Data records
=-=-=
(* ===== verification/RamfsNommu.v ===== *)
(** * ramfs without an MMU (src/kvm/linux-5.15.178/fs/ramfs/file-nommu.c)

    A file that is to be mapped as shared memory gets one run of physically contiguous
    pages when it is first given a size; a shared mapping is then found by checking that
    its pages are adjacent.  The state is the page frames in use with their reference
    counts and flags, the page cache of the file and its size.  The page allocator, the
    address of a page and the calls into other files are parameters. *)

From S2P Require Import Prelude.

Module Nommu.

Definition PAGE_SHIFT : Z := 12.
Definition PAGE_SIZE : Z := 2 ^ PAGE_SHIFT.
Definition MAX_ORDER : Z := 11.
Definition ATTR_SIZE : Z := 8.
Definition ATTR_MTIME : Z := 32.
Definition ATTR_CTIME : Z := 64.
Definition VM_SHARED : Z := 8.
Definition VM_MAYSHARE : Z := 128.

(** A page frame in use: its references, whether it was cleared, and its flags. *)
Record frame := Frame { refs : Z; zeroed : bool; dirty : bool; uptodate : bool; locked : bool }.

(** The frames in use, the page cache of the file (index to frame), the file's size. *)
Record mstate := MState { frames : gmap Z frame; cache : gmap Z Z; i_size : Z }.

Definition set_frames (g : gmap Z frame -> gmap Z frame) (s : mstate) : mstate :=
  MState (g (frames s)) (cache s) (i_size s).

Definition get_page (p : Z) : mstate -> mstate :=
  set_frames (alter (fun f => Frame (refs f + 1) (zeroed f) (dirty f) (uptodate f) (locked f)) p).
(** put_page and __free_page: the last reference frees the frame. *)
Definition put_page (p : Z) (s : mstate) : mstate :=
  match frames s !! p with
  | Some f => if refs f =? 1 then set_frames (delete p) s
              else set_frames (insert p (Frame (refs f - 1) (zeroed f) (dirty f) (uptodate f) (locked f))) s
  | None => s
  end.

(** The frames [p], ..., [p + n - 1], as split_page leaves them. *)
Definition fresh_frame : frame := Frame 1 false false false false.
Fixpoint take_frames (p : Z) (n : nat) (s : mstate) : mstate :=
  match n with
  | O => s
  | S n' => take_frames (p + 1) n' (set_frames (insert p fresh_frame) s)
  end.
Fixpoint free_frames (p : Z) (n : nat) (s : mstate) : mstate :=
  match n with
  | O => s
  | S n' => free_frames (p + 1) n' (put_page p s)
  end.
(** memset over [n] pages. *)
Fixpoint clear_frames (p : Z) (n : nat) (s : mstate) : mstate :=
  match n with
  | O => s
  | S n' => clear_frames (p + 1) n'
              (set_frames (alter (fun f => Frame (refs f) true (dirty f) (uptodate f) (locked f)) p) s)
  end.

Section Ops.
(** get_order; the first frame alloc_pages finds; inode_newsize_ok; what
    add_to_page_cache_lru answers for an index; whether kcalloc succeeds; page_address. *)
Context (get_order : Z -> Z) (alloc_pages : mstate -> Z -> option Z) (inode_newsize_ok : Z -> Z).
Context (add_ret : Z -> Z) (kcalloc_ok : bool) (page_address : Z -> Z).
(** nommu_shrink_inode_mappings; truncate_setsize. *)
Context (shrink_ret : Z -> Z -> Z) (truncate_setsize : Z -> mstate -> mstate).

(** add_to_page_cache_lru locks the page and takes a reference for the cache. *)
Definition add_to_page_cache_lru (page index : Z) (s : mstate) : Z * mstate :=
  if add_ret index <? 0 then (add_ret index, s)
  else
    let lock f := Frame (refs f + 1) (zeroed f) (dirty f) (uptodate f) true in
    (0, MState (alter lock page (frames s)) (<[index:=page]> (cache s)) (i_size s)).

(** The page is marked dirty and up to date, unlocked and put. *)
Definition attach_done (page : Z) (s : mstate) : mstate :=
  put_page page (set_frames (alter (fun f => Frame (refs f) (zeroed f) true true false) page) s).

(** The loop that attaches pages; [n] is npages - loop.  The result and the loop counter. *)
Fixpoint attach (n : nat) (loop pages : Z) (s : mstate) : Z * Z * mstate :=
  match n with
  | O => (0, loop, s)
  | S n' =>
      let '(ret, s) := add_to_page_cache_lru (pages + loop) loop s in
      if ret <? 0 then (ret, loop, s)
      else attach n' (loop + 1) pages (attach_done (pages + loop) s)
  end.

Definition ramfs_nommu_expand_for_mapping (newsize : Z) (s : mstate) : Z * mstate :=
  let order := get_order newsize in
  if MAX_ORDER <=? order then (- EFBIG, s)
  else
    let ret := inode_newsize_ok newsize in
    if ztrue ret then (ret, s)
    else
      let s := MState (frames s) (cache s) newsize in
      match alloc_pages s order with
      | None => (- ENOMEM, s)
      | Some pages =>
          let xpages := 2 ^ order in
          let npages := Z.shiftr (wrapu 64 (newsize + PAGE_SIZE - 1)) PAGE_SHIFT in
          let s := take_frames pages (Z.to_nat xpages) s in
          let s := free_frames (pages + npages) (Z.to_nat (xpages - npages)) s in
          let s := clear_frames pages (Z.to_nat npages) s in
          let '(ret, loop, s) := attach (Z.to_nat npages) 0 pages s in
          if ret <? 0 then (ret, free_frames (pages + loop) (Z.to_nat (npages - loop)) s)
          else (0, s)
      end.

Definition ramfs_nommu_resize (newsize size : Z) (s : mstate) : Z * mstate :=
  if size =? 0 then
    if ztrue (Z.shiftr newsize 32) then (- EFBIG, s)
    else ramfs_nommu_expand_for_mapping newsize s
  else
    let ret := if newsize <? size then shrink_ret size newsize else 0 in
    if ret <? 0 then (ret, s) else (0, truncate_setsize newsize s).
=-=-=
Could you write out, exactly as they stand, only the lines above that begin at the line with "Definition get_page (p" and stop after the line with "(** memset over [n] pages. *)"?

Definition get_page (p : Z) : mstate -> mstate :=
  set_frames (alter (fun f => Frame (refs f + 1) (zeroed f) (dirty f) (uptodate f) (locked f)) p).
(** put_page and __free_page: the last reference frees the frame. *)
Definition put_page (p : Z) (s : mstate) : mstate :=
  match frames s !! p with
  | Some f => if refs f =? 1 then set_frames (delete p) s
              else set_frames (insert p (Frame (refs f - 1) (zeroed f) (dirty f) (uptodate f) (locked f))) s
  | None => s
  end.

(** The frames [p], ..., [p + n - 1], as split_page leaves them. *)
Definition fresh_frame : frame := Frame 1 false false false false.
Fixpoint take_frames (p : Z) (n : nat) (s : mstate) : mstate :=
  match n with
  | O => s
  | S n' => take_frames (p + 1) n' (set_frames (insert p fresh_frame) s)
  end.
Fixpoint free_frames (p : Z) (n : nat) (s : mstate) : mstate :=
  match n with
  | O => s
  | S n' => free_frames (p + 1) n' (put_page p s)
  end.
(** memset over [n] pages. *)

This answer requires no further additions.